§ **TASK REQUIREMENTS**: Go through the entries below from the first line and output each one exactly, up to and including the line with "Definition byte_loop (i".

§ **Records from a collection**:
(* ===== verification/Bitutil.v ===== *)
(** * Byte vectors and their compression: [common/bitutil]

    The bulk operations of [bitutil.go], word by word and byte by byte, and the
    compression of sparse vectors of [compress.go].  The three operations of
    [bitutil.go] are the same code with another operator; the destination may be
    one of the arguments, since every position is read before it is written. *)
From Stdlib Require Import ZifyBool.
From S2P Require Import Prelude.

(** ** [bitutil.go] *)

Section bulk.
(** [wordSize] is 4 or 8; [op] is [^], [&] or [|]. *)
Context (wordSize : nat) (op : Z → Z → Z).

(** [a[i] op b[i]] *)
Definition byte_op (x y : byte) : byte := zb (op (bz x) (bz y)).

(** [dst[i] = a[i] op b[i]] for the [n] indices from [i] on *)
Definition byte_loop (i n : nat) (a b dst : list byte) : list byte :=
  foldl (λ dst k, <[k := byte_op (nth k a Byte.x00) (nth k b Byte.x00)]> dst) dst (seq i n).

(** The word at index [i] of the bytes [l], and [dw[i] = v] *)
Definition get_word (l : list byte) (i : nat) : Z := SetBytes (take wordSize (drop (i * wordSize) l)).
Definition put_word (i : nat) (v : Z) (dst : list byte) : list byte := list_inserts (i * wordSize) (be_bytes wordSize v) dst.

(** [None]: the destination has not enough space, which the code takes for granted:
    the loop over bytes panics, the one over words writes past the end. *)
Definition safeBytes (dst a b : list byte) : option (list byte * nat) :=
  let n := Nat.min (length a) (length b) in
  if (length dst <? n)%nat then None else Some (byte_loop 0 n a b dst, n).

Definition fastBytes (dst a b : list byte) : option (list byte * nat) :=
  let n := Nat.min (length a) (length b) in
  if (length dst <? n)%nat then None else
  let w := (n / wordSize)%nat in
  let dst := foldl (λ dst i, put_word i (op (get_word a i) (get_word b i)) dst) dst (seq 0 w) in
  Some (byte_loop (n - n mod wordSize) (n mod wordSize) a b dst, n).

End bulk.

Definition fastXORBytes (wordSize : nat) := fastBytes wordSize Z.lxor.
Definition safeXORBytes := safeBytes Z.lxor.
Definition fastANDBytes (wordSize : nat) := fastBytes wordSize Z.land.
Definition safeANDBytes := safeBytes Z.land.
Definition fastORBytes (wordSize : nat) := fastBytes wordSize Z.lor.
Definition safeORBytes := safeBytes Z.lor.

Definition fastTestBytes (wordSize : nat) (p : list byte) : bool :=
  let n := length p in
  existsb (λ i, negb (get_word wordSize p i =? 0)) (seq 0 (n / wordSize)) ||
  existsb (λ i, negb (bz (nth i p Byte.x00) =? 0)) (seq (n - n mod wordSize) (n mod wordSize)).

Definition safeTestBytes (p : list byte) : bool := existsb (λ b, negb (bz b =? 0)) p.

(** What an architecture has: the size of its words, and whether they may be read
    from any address *)
Class Arch := { wordSize : nat; supportsUnaligned : bool; wordSize_pos : (0 < wordSize)%nat }.

Section dispatch.
Context {ARCH : Arch}.

Definition XORBytes := if supportsUnaligned then fastXORBytes wordSize else safeXORBytes.
Definition ANDBytes := if supportsUnaligned then fastANDBytes wordSize else safeANDBytes.
Definition ORBytes := if supportsUnaligned then fastORBytes wordSize else safeORBytes.
Definition TestBytes := if supportsUnaligned then fastTestBytes wordSize else safeTestBytes.

End dispatch.

(** ** [compress.go] *)

Inductive bitutil_error := errMissingData | errUnreferencedData | errExceededTarget | errZeroContent.

(** [l[i/8] |= 1 << byte(7-i%8)] *)
Definition set_bit (i : nat) (l : list byte) : list byte :=
  alter (λ x, zb (Z.lor (bz x) (Z.shiftl 1 (7 - Z.of_nat (i mod 8))))) (i / 8)%nat l.

(** [l[i/8]&(1<<byte(7-i%8)) != 0], for an index that is in range *)
Definition test_bit (i : nat) (l : list byte) : bool :=
  negb (Z.land (bz (nth (i / 8) l Byte.x00)) (Z.shiftl 1 (7 - Z.of_nat (i mod 8))) =? 0).

(** The loop over the data: the bitset and the bytes that are not zero *)
Definition gather_bytes (data : list byte) : list byte * list byte :=
  foldl (λ '(bitset, bytes) '(i, b),
    if bz b =? 0 then (bitset, bytes) else (set_bit i bitset, bytes ++ [b]))
    (zeros ((length data + 7) / 8), []) (zip (seq 0 (length data)) data).

(** Nil and the empty slice are the same list.  [None] is fuel that ran out; a
    bitset of more than one byte is shorter than its data. *)
Fixpoint bitsetEncode (fuel : nat) (data : list byte) : option (list byte) :=
  match fuel with
  | O => None
  | S fuel =>
      if (length data =? 0)%nat then Some []
      else if (length data =? 1)%nat then Some (if bz (nth 0 data Byte.x00) =? 0 then [] else data)
      else
        let '(nonZeroBitset, nonZeroBytes) := gather_bytes data in
        if (length nonZeroBytes =? 0)%nat then Some []
        else out ← bitsetEncode fuel nonZeroBitset; Some (out ++ nonZeroBytes)
  end.

Definition bitsetEncodeBytes (data : list byte) : option (list byte) := bitsetEncode (S (length data)) data.

Definition CompressBytes (data : list byte) : option (list byte) :=
  out ← bitsetEncodeBytes data; Some (if (length out <? length data)%nat then out else data).

(** The loop over the bits of the bitset, from index [i] on with [n] left *)
Fixpoint distribute (n i : nat) (bitset data decomp : list byte) (ptr : nat) : bitutil_error + list byte * nat :=
  match n with
  | O => inr (decomp, ptr)
  | S n =>
      if test_bit i bitset then
        if (length data <=? ptr)%nat then inl errMissingData
        else if (length decomp <=? i)%nat then inl errExceededTarget
        else
          let b := nth ptr data Byte.x00 in
          if bz b =? 0 then inl errZeroContent
          else distribute n (S i) bitset data (<[i := b]> decomp) (S ptr)
      else distribute n (S i) bitset data decomp ptr
  end.

Fixpoint bitsetDecodePartial (fuel : nat) (data : list byte) (target : nat) : option (bitutil_error + list byte * nat) :=
  match fuel with
  | O => None
  | S fuel =>
      if (target =? 0)%nat then Some (inr ([], 0%nat))
      else if (length data =? 0)%nat then Some (inr (zeros target, 0%nat))
      else if (target =? 1)%nat then
        let b := nth 0 data Byte.x00 in Some (inr ([b], if bz b =? 0 then 0%nat else 1%nat))
      else
        r ← bitsetDecodePartial fuel data ((target + 7) / 8);
        match r with
        | inl err => Some (inl err)
        | inr (nonZeroBitset, ptr) =>
            Some (distribute (8 * length nonZeroBitset) 0 nonZeroBitset data (zeros target) ptr)
        end
  end.

Definition bitsetDecodePartialBytes (data : list byte) (target : nat) : option (bitutil_error + list byte * nat) :=
  bitsetDecodePartial (S target) data target.

Definition bitsetDecodeBytes (data : list byte) (target : nat) : option (bitutil_error + list byte) :=
  r ← bitsetDecodePartialBytes data target;
  match r with
  | inl err => Some (inl err)
  | inr (out, size) => Some (if (size =? length data)%nat then inr out else inl errUnreferencedData)
  end.

Definition DecompressBytes (data : list byte) (target : nat) : option (bitutil_error + list byte) :=
  if (target <? length data)%nat then Some (inl errExceededTarget)
  else if (length data =? target)%nat then Some (inr data)
  else bitsetDecodeBytes data target.

(** ** Bits of a vector *)

#[local] Arguments set_bit : simpl never.
#[local] Arguments Nat.div : simpl never.
#[local] Arguments Nat.modulo : simpl never.
#[local] Arguments zeros : simpl never.

Lemma land_single x k : 0 <= k → negb (Z.land x (Z.shiftl 1 k) =? 0) = Z.testbit x k.
Proof.
  intros Hk. destruct (Z.testbit x k) eqn:E.
  - destruct (Z.eqb_spec (Z.land x (Z.shiftl 1 k)) 0) as [H|]; [|done].
    apply (f_equal (λ z, Z.testbit z k)) in H. rewrite Z.land_spec, E, Z.shiftl_spec, Z.sub_diag, Z.bits_0 in H by lia. done.
  - replace (Z.land x (Z.shiftl 1 k)) with 0; [done|]. symmetry. apply Z.bits_inj'. intros n Hn.
    rewrite Z.land_spec, Z.bits_0, Z.shiftl_spec by lia. destruct (Z.eq_dec n k) as [->|Hne]; [by rewrite E|].
    replace (Z.testbit 1 (n - k)) with false; [apply andb_false_r|]. symmetry.
    destruct (Z.lt_ge_cases (n - k) 0); [by apply Z.testbit_neg_r|]. apply Z.bits_above_log2; cbn; lia.
Qed.

(** Bit [i] of the vector, the highest bit of a byte first *)
Lemma test_bit_spec i l : test_bit i l = Z.testbit (bz (nth (i / 8) l Byte.x00)) (7 - Z.of_nat (i mod 8)).
Proof. apply land_single. pose proof (Nat.mod_upper_bound i 8 ltac:(lia)). lia. Qed.

Lemma byte_bits_eq x y : (∀ k, 0 <= k < 8 → Z.testbit (bz x) k = Z.testbit (bz y) k) → x = y.
Proof.
  intros H. apply bz_inj, Z.bits_inj'. intros k Hk. destruct (Z_lt_le_dec k 8); [by apply H|].
  pose proof (bz_range x). pose proof (bz_range y).
  rewrite <-(Z.mod_small (bz x) (2 ^ 8)), <-(Z.mod_small (bz y) (2 ^ 8)) by lia. by rewrite !Z.mod_pow2_bits_high by lia.
Qed.

Lemma test_bit_ext (l k : list byte) :
  length l = length k → (∀ i, (i < 8 * length l)%nat → test_bit i l = test_bit i k) → l = k.
Proof.
  intros Hlen H. apply list_eq_same_length with (length l); [done|done|]. intros j x y Hj Hx Hy. apply byte_bits_eq. intros b Hb.
  specialize (H (8 * j + (7 - Z.to_nat b))%nat ltac:(lia)). rewrite !test_bit_spec in H.
  assert ((8 * j + (7 - Z.to_nat b)) / 8 = j)%nat as Ed by (symmetry; apply Nat.div_unique with (7 - Z.to_nat b)%nat; lia).
  assert ((8 * j + (7 - Z.to_nat b)) mod 8 = 7 - Z.to_nat b)%nat as Em by (symmetry; apply Nat.mod_unique with j; lia).
  rewrite Ed, Em, !nth_lookup, Hx, Hy in H. cbn in H.
  replace (7 - Z.of_nat (7 - Z.to_nat b)) with b in H by lia. done.
Qed.

Lemma length_set_bit i l : length (set_bit i l) = length l.
Proof. apply length_alter. Qed.

Lemma test_set_bit i j l :
  (i / 8 < length l)%nat → test_bit j (set_bit i l) = test_bit j l || (j =? i)%nat.
Proof.
  intros Hi. rewrite !test_bit_spec. unfold set_bit. rewrite !nth_lookup. 
  pose proof (Nat.mod_upper_bound i 8 ltac:(lia)). pose proof (Nat.mod_upper_bound j 8 ltac:(lia)).
  pose proof (Nat.div_mod_eq i 8). pose proof (Nat.div_mod_eq j 8).
  destruct (decide (j / 8 = i / 8)%nat) as [E|E].
  - rewrite E, list_lookup_alter_eq. destruct (lookup_lt_is_Some_2 l (i / 8)%nat Hi) as [x Hx]. rewrite Hx. cbn [fmap option_fmap option_map from_option id].
    rewrite bz_zb. change 256 with (2 ^ 8). rewrite Z.mod_pow2_bits_low by lia.
    rewrite Z.lor_spec, Z.shiftl_spec by lia. f_equal. destruct (Nat.eqb_spec j i) as [->|Hne].
    + by rewrite Z.sub_diag.
    + destruct (Z.lt_ge_cases (7 - Z.of_nat (j mod 8) - (7 - Z.of_nat (i mod 8))) 0); [by apply Z.testbit_neg_r|].
      apply Z.bits_above_log2; [lia|change (Z.log2 1) with 0; lia].
  - rewrite list_lookup_alter_ne by done. destruct (Nat.eqb_spec j i) as [->|]; [done|]. by rewrite orb_false_r.
Qed.

Lemma test_bit_zeros i n : test_bit i (zeros n) = false.
Proof.
  rewrite test_bit_spec. unfold zeros. rewrite nth_lookup.
  destruct (replicate n Byte.x00 !! (i / 8)%nat) as [x|] eqn:E; cbn; [apply lookup_replicate in E as [-> _]|]; apply Z.bits_0.
Qed.

(** ** The bitset of a vector *)

(** The byte is not zero. *)
Definition nz (b : byte) : bool := negb (bz b =? 0).

(** Whether byte [i] of the data is there and not zero *)
Definition nz_at (data : list byte) (i : nat) : bool := match data !! i with Some b => nz b | None => false end.

Definition nz_bytes (data : list byte) : list byte := List.filter nz data.

Definition bitset_of (data : list byte) : list byte := (gather_bytes data).1.

Lemma gather_bytes_ok data :
  gather_bytes data = (bitset_of data, nz_bytes data) ∧ length (bitset_of data) = ((length data + 7) / 8)%nat ∧
  ∀ i, test_bit i (bitset_of data) = nz_at data i.
Proof.
  unfold bitset_of, gather_bytes. set (f := λ '(bitset, bytes) '(i, b), _). set (z := zeros ((length data + 7) / 8)).
  assert (∀ m, (m <= length data)%nat →
    let r := foldl f (z, []) (zip (seq 0 m) (take m data)) in
    r.2 = nz_bytes (take m data) ∧ length r.1 = ((length data + 7) / 8)%nat ∧ ∀ i, test_bit i r.1 = nz_at (take m data) i) as H.
  { induction m as [|m IH]; intros Hm.
    - cbn. split; [done|]. split; [apply length_replicate|]. intros i. apply test_bit_zeros.
    - destruct (lookup_lt_is_Some_2 data m) as [b Hb]; [lia|]. rewrite (take_S_r _ _ _ Hb), seq_S.
      rewrite zip_with_app by (rewrite length_seq, length_take; lia). rewrite foldl_app.
      destruct IH as (H2 & Hl & Ht); [lia|]. destruct (foldl f _ _) as [bs bytes]. cbn in *.
      unfold nz_bytes. rewrite List.filter_app. fold (nz_bytes (take m data)). rewrite <-H2. cbn. unfold nz at 1.
      assert (∀ i, nz_at (take m data ++ [b]) i = nz_at (take m data) i || ((i =? m)%nat && nz b)) as Hat.
      { intros i. unfold nz_at. rewrite lookup_app, length_take, Nat.min_l by lia.
        destruct (take m data !! i) eqn:E.
        - apply lookup_lt_Some in E. rewrite length_take in E. destruct (Nat.eqb_spec i m); [lia|]. cbn. by rewrite orb_false_r.
        - apply lookup_ge_None_1 in E. rewrite length_take in E. cbn. destruct (Nat.eqb_spec i m) as [->|].
          + by rewrite Nat.sub_diag.
          + rewrite lookup_ge_None_2; [done|]. cbn. lia. }
      destruct (Z.eqb_spec (bz b) 0) as [E|E]; cbn.
      + rewrite app_nil_r. split; [done|]. split; [done|]. intros i. rewrite Hat, Ht. unfold nz. rewrite E. cbn. by rewrite andb_false_r, orb_false_r.
      + split; [done|]. split; [by rewrite length_set_bit|]. intros i.
        rewrite test_set_bit by (rewrite Hl; apply Nat.div_lt_upper_bound; [lia|]; pose proof (Nat.div_mod_eq (length data + 7) 8); pose proof (Nat.mod_upper_bound (length data + 7) 8 ltac:(lia)); lia).
        rewrite Hat, Ht. unfold nz at 1. rewrite (proj2 (Z.eqb_neq _ _) E). cbn. by rewrite andb_true_r. }
  specialize (H (length data) ltac:(lia)). rewrite firstn_all in H. cbn in H. destruct H as (H2 & Hl & Ht).
  split; [|by split]. rewrite <-H2. apply surjective_pairing.
Qed.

§ **OUTPUT BELOW**:
(* ===== verification/Bitutil.v ===== *)
(** * Byte vectors and their compression: [common/bitutil]

    The bulk operations of [bitutil.go], word by word and byte by byte, and the
    compression of sparse vectors of [compress.go].  The three operations of
    [bitutil.go] are the same code with another operator; the destination may be
    one of the arguments, since every position is read before it is written. *)
From Stdlib Require Import ZifyBool.
From S2P Require Import Prelude.

(** ** [bitutil.go] *)

Section bulk.
(** [wordSize] is 4 or 8; [op] is [^], [&] or [|]. *)
Context (wordSize : nat) (op : Z → Z → Z).

(** [a[i] op b[i]] *)
Definition byte_op (x y : byte) : byte := zb (op (bz x) (bz y)).

(** [dst[i] = a[i] op b[i]] for the [n] indices from [i] on *)
Definition byte_loop (i n : nat) (a b dst : list byte) : list byte :=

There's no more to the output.